»»

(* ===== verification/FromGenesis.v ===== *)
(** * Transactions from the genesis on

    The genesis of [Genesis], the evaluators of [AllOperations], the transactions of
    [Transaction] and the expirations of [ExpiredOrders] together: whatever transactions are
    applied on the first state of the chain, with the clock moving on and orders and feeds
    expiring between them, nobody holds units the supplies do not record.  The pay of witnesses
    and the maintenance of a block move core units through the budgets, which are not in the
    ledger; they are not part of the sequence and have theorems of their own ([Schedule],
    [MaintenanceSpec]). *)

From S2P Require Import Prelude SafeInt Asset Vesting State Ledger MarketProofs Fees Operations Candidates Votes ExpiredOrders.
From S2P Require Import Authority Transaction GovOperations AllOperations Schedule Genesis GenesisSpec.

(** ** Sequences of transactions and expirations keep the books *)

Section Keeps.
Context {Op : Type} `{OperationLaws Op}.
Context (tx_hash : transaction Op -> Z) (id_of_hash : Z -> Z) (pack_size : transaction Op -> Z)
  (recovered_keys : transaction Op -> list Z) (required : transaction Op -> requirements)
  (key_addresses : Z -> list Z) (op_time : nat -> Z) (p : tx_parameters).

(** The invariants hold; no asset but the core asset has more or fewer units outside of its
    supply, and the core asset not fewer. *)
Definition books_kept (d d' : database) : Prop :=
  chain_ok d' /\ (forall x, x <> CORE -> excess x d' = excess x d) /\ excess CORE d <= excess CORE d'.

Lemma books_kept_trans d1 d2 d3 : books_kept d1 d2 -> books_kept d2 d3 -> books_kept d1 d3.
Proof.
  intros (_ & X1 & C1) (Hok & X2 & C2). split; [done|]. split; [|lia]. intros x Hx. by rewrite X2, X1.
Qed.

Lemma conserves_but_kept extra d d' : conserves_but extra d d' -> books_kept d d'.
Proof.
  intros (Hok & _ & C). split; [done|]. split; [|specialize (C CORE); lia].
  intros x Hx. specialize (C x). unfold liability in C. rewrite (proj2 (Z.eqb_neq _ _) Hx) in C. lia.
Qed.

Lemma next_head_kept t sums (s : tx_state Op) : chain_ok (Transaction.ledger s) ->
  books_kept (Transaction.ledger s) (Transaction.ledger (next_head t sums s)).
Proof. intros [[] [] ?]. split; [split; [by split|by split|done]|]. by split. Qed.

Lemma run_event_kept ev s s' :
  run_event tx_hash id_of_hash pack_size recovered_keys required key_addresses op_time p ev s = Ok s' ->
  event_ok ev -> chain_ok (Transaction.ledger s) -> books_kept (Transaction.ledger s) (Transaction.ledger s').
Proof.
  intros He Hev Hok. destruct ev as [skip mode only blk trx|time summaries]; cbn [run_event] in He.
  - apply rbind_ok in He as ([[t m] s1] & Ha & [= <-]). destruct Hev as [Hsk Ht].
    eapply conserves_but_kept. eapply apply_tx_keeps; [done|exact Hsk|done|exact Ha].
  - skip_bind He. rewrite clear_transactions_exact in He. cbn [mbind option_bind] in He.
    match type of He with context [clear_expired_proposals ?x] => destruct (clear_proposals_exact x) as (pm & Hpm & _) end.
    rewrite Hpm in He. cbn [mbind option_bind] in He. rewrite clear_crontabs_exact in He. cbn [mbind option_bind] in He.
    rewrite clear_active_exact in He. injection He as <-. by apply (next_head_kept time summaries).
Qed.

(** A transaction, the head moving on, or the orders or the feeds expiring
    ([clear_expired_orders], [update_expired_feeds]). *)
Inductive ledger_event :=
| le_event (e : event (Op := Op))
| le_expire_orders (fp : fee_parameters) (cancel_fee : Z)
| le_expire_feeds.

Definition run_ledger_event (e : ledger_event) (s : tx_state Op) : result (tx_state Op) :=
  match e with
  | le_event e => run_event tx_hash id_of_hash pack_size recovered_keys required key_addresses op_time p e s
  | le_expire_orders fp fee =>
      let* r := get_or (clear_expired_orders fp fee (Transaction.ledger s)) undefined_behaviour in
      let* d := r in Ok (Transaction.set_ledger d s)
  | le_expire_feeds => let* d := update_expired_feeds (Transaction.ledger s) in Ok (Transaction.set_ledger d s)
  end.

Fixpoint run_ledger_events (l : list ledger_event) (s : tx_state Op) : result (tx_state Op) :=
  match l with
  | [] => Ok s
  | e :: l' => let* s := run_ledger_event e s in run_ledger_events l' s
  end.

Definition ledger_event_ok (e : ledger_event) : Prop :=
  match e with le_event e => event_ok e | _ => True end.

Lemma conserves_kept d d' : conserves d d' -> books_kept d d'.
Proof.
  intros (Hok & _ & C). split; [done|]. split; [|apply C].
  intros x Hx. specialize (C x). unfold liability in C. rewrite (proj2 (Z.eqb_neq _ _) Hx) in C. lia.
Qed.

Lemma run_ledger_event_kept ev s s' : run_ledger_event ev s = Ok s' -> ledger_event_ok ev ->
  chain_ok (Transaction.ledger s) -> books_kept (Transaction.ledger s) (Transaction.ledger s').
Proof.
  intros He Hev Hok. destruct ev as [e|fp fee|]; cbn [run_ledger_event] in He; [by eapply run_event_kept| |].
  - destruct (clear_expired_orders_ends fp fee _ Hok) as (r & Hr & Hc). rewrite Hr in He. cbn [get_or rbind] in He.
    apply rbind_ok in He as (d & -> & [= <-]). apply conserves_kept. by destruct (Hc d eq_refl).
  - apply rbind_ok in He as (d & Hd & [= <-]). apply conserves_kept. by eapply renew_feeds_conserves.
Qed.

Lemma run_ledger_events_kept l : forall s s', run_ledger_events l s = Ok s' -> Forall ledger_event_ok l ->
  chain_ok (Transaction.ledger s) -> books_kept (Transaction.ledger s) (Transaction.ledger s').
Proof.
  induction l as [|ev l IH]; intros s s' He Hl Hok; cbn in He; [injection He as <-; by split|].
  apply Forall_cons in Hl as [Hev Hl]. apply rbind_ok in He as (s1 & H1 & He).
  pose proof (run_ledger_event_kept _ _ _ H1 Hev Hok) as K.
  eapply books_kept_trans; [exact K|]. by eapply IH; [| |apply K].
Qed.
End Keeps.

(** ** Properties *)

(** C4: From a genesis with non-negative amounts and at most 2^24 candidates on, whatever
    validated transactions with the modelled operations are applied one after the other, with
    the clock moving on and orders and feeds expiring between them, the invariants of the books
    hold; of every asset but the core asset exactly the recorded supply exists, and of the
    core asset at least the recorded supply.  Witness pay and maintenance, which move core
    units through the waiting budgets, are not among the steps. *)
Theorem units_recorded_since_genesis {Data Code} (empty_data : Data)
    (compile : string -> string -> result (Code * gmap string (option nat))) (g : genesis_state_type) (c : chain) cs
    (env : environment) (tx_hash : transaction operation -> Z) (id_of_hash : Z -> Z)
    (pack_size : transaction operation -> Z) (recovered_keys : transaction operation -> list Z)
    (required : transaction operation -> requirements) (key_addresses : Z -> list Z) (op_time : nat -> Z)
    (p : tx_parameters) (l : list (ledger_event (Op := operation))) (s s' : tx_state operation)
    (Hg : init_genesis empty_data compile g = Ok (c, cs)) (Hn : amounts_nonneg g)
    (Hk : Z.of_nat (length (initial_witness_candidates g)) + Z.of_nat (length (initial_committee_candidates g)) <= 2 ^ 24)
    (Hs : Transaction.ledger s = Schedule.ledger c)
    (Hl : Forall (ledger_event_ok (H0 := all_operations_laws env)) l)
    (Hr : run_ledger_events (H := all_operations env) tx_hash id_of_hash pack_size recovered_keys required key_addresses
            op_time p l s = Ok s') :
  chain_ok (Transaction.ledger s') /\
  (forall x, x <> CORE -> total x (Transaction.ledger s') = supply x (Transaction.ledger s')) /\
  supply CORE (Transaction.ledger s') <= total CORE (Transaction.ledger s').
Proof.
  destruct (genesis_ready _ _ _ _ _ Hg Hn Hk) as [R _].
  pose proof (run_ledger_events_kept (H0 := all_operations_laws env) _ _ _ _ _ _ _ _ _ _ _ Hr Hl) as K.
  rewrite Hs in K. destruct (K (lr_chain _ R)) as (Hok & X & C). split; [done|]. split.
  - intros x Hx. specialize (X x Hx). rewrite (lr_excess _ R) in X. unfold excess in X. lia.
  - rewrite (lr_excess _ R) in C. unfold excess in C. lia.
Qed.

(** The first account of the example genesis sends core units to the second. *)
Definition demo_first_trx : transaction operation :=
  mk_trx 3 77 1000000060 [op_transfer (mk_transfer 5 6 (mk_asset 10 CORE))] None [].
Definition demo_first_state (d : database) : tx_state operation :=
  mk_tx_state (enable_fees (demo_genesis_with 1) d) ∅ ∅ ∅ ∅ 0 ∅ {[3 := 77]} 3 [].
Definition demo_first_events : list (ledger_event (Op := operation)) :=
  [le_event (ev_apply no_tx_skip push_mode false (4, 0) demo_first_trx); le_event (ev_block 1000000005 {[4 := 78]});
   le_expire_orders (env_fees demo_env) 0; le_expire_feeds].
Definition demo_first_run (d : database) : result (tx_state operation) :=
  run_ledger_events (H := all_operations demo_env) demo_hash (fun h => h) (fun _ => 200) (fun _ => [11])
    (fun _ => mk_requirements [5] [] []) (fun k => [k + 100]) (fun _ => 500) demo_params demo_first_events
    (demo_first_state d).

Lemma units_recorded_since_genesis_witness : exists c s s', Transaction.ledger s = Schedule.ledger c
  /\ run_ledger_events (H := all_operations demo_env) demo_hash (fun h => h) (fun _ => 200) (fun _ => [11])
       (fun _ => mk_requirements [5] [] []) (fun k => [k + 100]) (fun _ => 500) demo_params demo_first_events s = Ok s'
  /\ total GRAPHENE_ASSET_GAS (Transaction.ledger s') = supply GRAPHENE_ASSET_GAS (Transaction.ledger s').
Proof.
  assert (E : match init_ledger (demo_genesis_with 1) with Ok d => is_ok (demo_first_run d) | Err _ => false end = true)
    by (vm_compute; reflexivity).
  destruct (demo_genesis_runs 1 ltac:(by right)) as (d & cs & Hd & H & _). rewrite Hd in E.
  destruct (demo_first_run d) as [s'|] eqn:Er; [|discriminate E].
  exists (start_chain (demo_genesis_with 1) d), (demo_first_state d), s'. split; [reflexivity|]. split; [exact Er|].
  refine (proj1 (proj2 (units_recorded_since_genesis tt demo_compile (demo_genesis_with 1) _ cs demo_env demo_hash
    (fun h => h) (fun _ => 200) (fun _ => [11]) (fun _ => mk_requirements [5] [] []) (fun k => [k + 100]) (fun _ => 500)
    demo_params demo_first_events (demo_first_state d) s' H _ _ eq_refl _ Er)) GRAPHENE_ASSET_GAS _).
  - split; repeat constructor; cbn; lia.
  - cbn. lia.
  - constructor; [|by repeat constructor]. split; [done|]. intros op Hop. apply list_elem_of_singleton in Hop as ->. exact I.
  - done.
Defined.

««

WHAT THIS TASK INVOLVES | The required output is every line above from the one with "mk_tx_state (enable_fees (demo_genesis_with" down to the one with "le_expire_orders (env_fees demo_env)", restated word for word, ends included.

EXERCISE OUTPUT |
  mk_tx_state (enable_fees (demo_genesis_with 1) d) ∅ ∅ ∅ ∅ 0 ∅ {[3 := 77]} 3 [].
Definition demo_first_events : list (ledger_event (Op := operation)) :=
  [le_event (ev_apply no_tx_skip push_mode false (4, 0) demo_first_trx); le_event (ev_block 1000000005 {[4 := 78]});
   le_expire_orders (env_fees demo_env) 0; le_expire_feeds].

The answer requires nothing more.